#### AIM OF THE EXERCISE
Your answer should consist of the line holding "examined t = []." and all lines after it to the end of the material, copied exactly.

#### GIVEN RECORDS

Lemma parse_calls_sympify (s : PyStr.text) :
  forallb is_sympify_call (parse_calls L s) = true.
Proof.
  unfold parse_calls, parse_equation.
  destruct (PyStr.contains (text_of "=") s && negb (PyStr.contains (text_of "==") s)).
  - destruct (PyStr.split1 PyStr.equals_sign s) as [|a [|b [|c r]]]; try reflexivity.
    unfold_monad.
    destruct (sympify L a); [|reflexivity].
    destruct (sympify L b); [|reflexivity].
    destruct (sub L _ _); reflexivity.
  - unfold_monad. destruct (sympify L _); reflexivity.
Qed.

(** [solveset] returned: the object it was given is not [None]. *)
Lemma solved_not_None (e : Expr L) (sol : SymSet L) :
  solveset L e = Ok sol -> is_None L e = false.
Proof.
  intros H. destruct (is_None L e) eqn:E; [|reflexivity].
  destruct (solveset_None L e E) as [x Hx]. congruence.
Qed.

Lemma py_value_Some (e e' : Expr L) :
  py_value e = Some e' -> e' = e /\ is_None L e = false.
Proof.
  unfold py_value. destruct (is_None L e); [discriminate|].
  intros H. injection H as <-. auto.
Qed.

Lemma report_symbolic_run (s : SymSet L) (st : locals L) :
  report_symbolic s st = (Ok tt, st, report_events s).
Proof.
  unfold report_events, report_symbolic.
  destruct (is_FiniteSet L s && truth L s); [reflexivity|].
  destruct (is_ConditionSet L s); [reflexivity|].
  destruct (is_EmptySet L s); reflexivity.
Qed.

Lemma symbolic_try_run (s : PyStr.text) :
  symbolic_try L s =
  match parse_result L s with
  | Ok e =>
      match solveset L e with
      | Ok sol => (Ok tt, mkLocals (py_value e) (Some sol) None,
                   parse_calls L s ++ Call (CSolveset e) :: report_events sol)
      | Raise x => handled x (mkLocals (py_value e) None None)
                     (parse_calls L s ++ [Call (CSolveset e)])
      end
  | Raise x => handled x init (parse_calls L s)
  end.
Proof.
  unfold symbolic_try, try_except, symbolic_body, bind.
  rewrite parse_equation_run.
  destruct (parse_result L s) as [e|x].
  - unfold lib at 1. destruct (solveset L e) as [sol|x].
    + unfold set_symbolic_solutions. rewrite report_symbolic_run.
      simpl. reflexivity.
    + unfold handled, symbolic_handlers, is_parse_class.
      destruct (isinstance x _); [reflexivity|].
      destruct (is_Exception (cls x)); reflexivity.
  - unfold handled, symbolic_handlers, is_parse_class.
    destruct (isinstance x _); [now rewrite ?app_nil_r|].
    destruct (is_Exception (cls x)); reflexivity.
Qed.

Lemma numerical_stage_run (st : locals L) :
  numerical_stage st =
  if numerical_gate st then
    match equation_expr st with
    | Some e =>
        let '(r, st', t) := numerical_try e st in
        (r, st', Print (Text numerical_header) :: t)
    | None => (Ok tt, st, [Print (Text numerical_header)])
    end
  else (Ok tt, st, []).
Proof.
  unfold numerical_stage, bind, get_locals, numerical_try.
  destruct (numerical_gate st); [|reflexivity].
  unfold print, emit. destruct (equation_expr st); [|reflexivity].
  destruct (try_except _ _ st) as [[r st'] t]. reflexivity.
Qed.

Lemma numerical_try_run (e : Expr L) (st : locals L) :
  numerical_try e st =
  match lambdify L e with
  | Raise x => numerical_handled x st [Call (CLambdify e)]
  | Ok f =>
      match fsolve L f (num_1_0 L) with
      | Raise x => numerical_handled x st (numerical_prefix e)
      | Ok out =>
          if (fs_ier out =? 1)%Z then
            match index0 (fs_x out) with
            | Raise x => numerical_handled x st (numerical_prefix e)
            | Ok v =>
                match f v with
                | Raise x =>
                    numerical_handled x st
                      (numerical_prefix e ++ [Call (CNumericFunc v)])
                | Ok r =>
                    if isclose L r (num_0 L) then
                      (Ok tt,
                       mkLocals (equation_expr st) (symbolic_solutions st) (Some v),
                       numerical_prefix e ++
                       [Call (CNumericFunc v); Print (NumericalFound v)])
                    else
                      (Ok tt, st,
                       numerical_prefix e ++
                       [Call (CNumericFunc v); Call (CNumericFunc v);
                        Print (ResidualMismatch v r)])
                end
            end
          else
            (Ok tt, st,
             numerical_prefix e ++
             [Print (Text "Numerical solver did not converge or failed.");
              Print (SolverMessage (fs_mesg out))])
      end
  end.
Proof.
  assert (Hh : forall x t,
             match numerical_handlers x with
             | Some h => let '(r, st2, t2) := h st in (r, st2, t ++ t2)
             | None => (Raise x, st, t)
             end = numerical_handled x st t).
  { intros x t. unfold numerical_handlers, numerical_handled.
    destruct (isinstance x [NameError]); [reflexivity|].
    destruct (isinstance x [TypeError]); [reflexivity|].
    destruct (is_Exception (cls x)); reflexivity. }
  unfold numerical_try, try_except, numerical_body, numerical_prefix.
  unfold_monad.
  destruct (lambdify L e) as [f|x]; [|apply Hh].
  destruct (fsolve L f (num_1_0 L)) as [out|x]; [|apply Hh].
  destruct (fs_ier out =? 1)%Z; [|reflexivity].
  destruct (index0 (fs_x out)) as [v|x]; [|apply Hh].
  destruct (f v) as [r|x]; [|apply Hh].
  destruct (isclose L r (num_0 L)); reflexivity.
Qed.

(** A run on a line that is not blank: the symbolic [try], then the
    numerical stage, then the closing lines. *)
Lemma run_line (line : PyStr.text) :
  PyStr.all_space line = false ->
  run L (Ok line) =
  let '(r1, st1, t1) := symbolic_try L (PyStr.strip line) in
  match r1 with
  | Raise x => (Raise x, st1, preamble ++ t1)
  | Ok _ =>
      let '(r2, st2, t2) := numerical_stage st1 in
      match r2 with
      | Raise x => (Raise x, st2, preamble ++ t1 ++ t2)
      | Ok _ => (Ok tt, st2, preamble ++ t1 ++ t2 ++ events_of_lines closing)
      end
  end.
Proof.
  intros H. unfold run, solve_for_x, bind at 1. rewrite print_lines_run.
  unfold bind at 1, input, lib at 1.
  rewrite is_empty_strip, H.
  unfold bind at 1, set_symbolic_solutions at 1.
  unfold bind at 1, set_numerical_solution_val at 1.
  unfold bind at 1, set_equation_expr at 1.
  unfold bind at 1, print at 1, emit at 1.
  cbn [symbolic_solutions numerical_solution_val equation_expr].
  unfold bind at 1. fold (init (L:=L)).
  fold (symbolic_try L (PyStr.strip line)).
  destruct (symbolic_try L (PyStr.strip line)) as [[[u|x] st1] t1].
  - unfold bind at 1.
    destruct (numerical_stage st1) as [[[u2|x] st2] t2].
    + rewrite print_lines_run. unfold preamble.
      rewrite <- !app_assoc. reflexivity.
    + unfold preamble. rewrite <- !app_assoc. reflexivity.
  - unfold preamble. rewrite <- !app_assoc. reflexivity.
Qed.

End RunFacts.

(** ** Reading the pieces of a trace *)

Section TraceFacts.
Context {L : Libraries}.

Lemma numerical_invoked_app (a b : list (event L)) :
  numerical_invoked (a ++ b) = numerical_invoked a || numerical_invoked b.
Proof. apply existsb_app. Qed.

Lemma numerical_found_app (a b : list (event L)) :
  numerical_found (a ++ b) = numerical_found a ++ numerical_found b.
Proof. apply flat_map_app. Qed.

Lemma residual_mismatches_app (a b : list (event L)) :
  residual_mismatches (a ++ b) = residual_mismatches a ++ residual_mismatches b.
Proof. apply flat_map_app. Qed.

Lemma examined_app (a b : list (event L)) :
  examined (a ++ b) = examined a ++ examined b.
Proof. apply flat_map_app. Qed.

Lemma parse_errors_app (a b : list (event L)) :
  parse_errors (a ++ b) = parse_errors a ++ parse_errors b.
Proof. apply flat_map_app. Qed.

Lemma unexpected_symbolic_app (a b : list (event L)) :
  unexpected_symbolic (a ++ b) = unexpected_symbolic a ++ unexpected_symbolic b.
Proof. apply flat_map_app. Qed.

Lemma solution_lists_app (a b : list (event L)) :
  solution_lists (a ++ b) = solution_lists a ++ solution_lists b.
Proof. apply flat_map_app. Qed.

Lemma solving_calls_app (a b : list (event L)) :
  solving_calls (a ++ b) = solving_calls a ++ solving_calls b.
Proof. apply filter_app. Qed.

(** A trace of calls to [sympify] shows nothing else. *)
Lemma sympify_calls_silent (t : list (event L)) :
  forallb is_sympify_call t = true ->
  numerical_invoked t = false /\ numerical_found t = []
  /\ residual_mismatches t = [] /\ examined t = []
  /\ parse_errors t = [] /\ unexpected_symbolic t = []
  /\ solution_lists t = [] /\ existsb is_numerical_call t = false.
Proof.
  induction t as [|ev t IH]; simpl; [tauto|].
  intros H. apply andb_true_iff in H as [Hev Ht].
  destruct ev as [m|[p|s|e|e|g|v]]; try discriminate. simpl. auto.
Qed.

Lemma preamble_silent :
  numerical_invoked (preamble (L:=L)) = false
  /\ numerical_found (preamble (L:=L)) = []
  /\ residual_mismatches (preamble (L:=L)) = []
  /\ examined (preamble (L:=L)) = []
  /\ parse_errors (preamble (L:=L)) = []
  /\ unexpected_symbolic (preamble (L:=L)) = []
  /\ solution_lists (preamble (L:=L)) = []
  /\ solving_calls (preamble (L:=L)) = [].
Proof. repeat split. Qed.

Lemma closing_silent :
  numerical_invoked (events_of_lines (L:=L) closing) = false
  /\ numerical_found (events_of_lines (L:=L) closing) = []
  /\ residual_mismatches (events_of_lines (L:=L) closing) = []
  /\ examined (events_of_lines (L:=L) closing) = []
  /\ parse_errors (events_of_lines (L:=L) closing) = []
  /\ unexpected_symbolic (events_of_lines (L:=L) closing) = []
  /\ solution_lists (events_of_lines (L:=L) closing) = []
  /\ solving_calls (events_of_lines (L:=L) closing) = [].
Proof. repeat split. Qed.

Lemma report_events_silent (s : SymSet L) :
  numerical_invoked (report_events s) = false
  /\ numerical_found (report_events s) = []
  /\ residual_mismatches (report_events s) = []
  /\ examined (report_events s) = []
  /\ parse_errors (report_events s) = []
  /\ unexpected_symbolic (report_events s) = [].
Proof.
  unfold report_events, report_symbolic.
  destruct (is_FiniteSet L s && truth L s); [repeat split|].
  destruct (is_ConditionSet L s); [repeat split|].
  destruct (is_EmptySet L s); repeat split.
Qed.

(** The symbolic [try] never shows an event of the numerical stage. *)
Lemma symbolic_try_silent (s : PyStr.text) :
  let t := trace (symbolic_try L s) in
  numerical_invoked t = false /\ numerical_found t = []
  /\ residual_mismatches t = [] /\ examined t = [].
Proof.
  destruct (sympify_calls_silent _ (parse_calls_sympify (L:=L) s))
    as (P1 & P2 & P3 & P4 & _).
  assert (Hh : forall x st t,
             numerical_invoked t = false /\ numerical_found t = []
             /\ residual_mismatches t = [] /\ examined t = [] ->
             let t' := trace (handled (L:=L) x st t) in
             numerical_invoked t' = false /\ numerical_found t' = []
             /\ residual_mismatches t' = [] /\ examined t' = []).
  { intros x st t (H1 & H2 & H3 & H4). unfold handled, trace.
    destruct (is_parse_class x); [|destruct (is_Exception (cls x))]; simpl;
      rewrite ?numerical_invoked_app, ?numerical_found_app,
        ?residual_mismatches_app, ?examined_app, ?H1, ?H2, ?H3, ?H4;
      repeat split. }
  rewrite symbolic_try_run.
  destruct (parse_result L s) as [e|x].
  - destruct (solveset L e) as [sol|x].
    + destruct (report_events_silent sol) as (R1 & R2 & R3 & R4 & _).
      unfold trace; simpl.
      rewrite ?numerical_invoked_app, ?numerical_found_app,
        ?residual_mismatches_app, ?examined_app, P1, P2, P3, P4.
      simpl. rewrite R1, R2, R3, R4. repeat split.
    + apply Hh.
      rewrite ?numerical_invoked_app, ?numerical_found_app,
        ?residual_mismatches_app, ?examined_app, P1, P2, P3, P4.
      repeat split.
  - apply Hh. auto.
Qed.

#### EXPECTED ANSWER
  /\ residual_mismatches t = [] /\ examined t = [].
Proof.
  destruct (sympify_calls_silent _ (parse_calls_sympify (L:=L) s))
    as (P1 & P2 & P3 & P4 & _).
  assert (Hh : forall x st t,
             numerical_invoked t = false /\ numerical_found t = []
             /\ residual_mismatches t = [] /\ examined t = [] ->
             let t' := trace (handled (L:=L) x st t) in
             numerical_invoked t' = false /\ numerical_found t' = []
             /\ residual_mismatches t' = [] /\ examined t' = []).
  { intros x st t (H1 & H2 & H3 & H4). unfold handled, trace.
    destruct (is_parse_class x); [|destruct (is_Exception (cls x))]; simpl;
      rewrite ?numerical_invoked_app, ?numerical_found_app,
        ?residual_mismatches_app, ?examined_app, ?H1, ?H2, ?H3, ?H4;
      repeat split. }
  rewrite symbolic_try_run.
  destruct (parse_result L s) as [e|x].
  - destruct (solveset L e) as [sol|x].
    + destruct (report_events_silent sol) as (R1 & R2 & R3 & R4 & _).
      unfold trace; simpl.
      rewrite ?numerical_invoked_app, ?numerical_found_app,
        ?residual_mismatches_app, ?examined_app, P1, P2, P3, P4.
      simpl. rewrite R1, R2, R3, R4. repeat split.
    + apply Hh.
      rewrite ?numerical_invoked_app, ?numerical_found_app,
        ?residual_mismatches_app, ?examined_app, P1, P2, P3, P4.
      repeat split.
  - apply Hh. auto.
Qed.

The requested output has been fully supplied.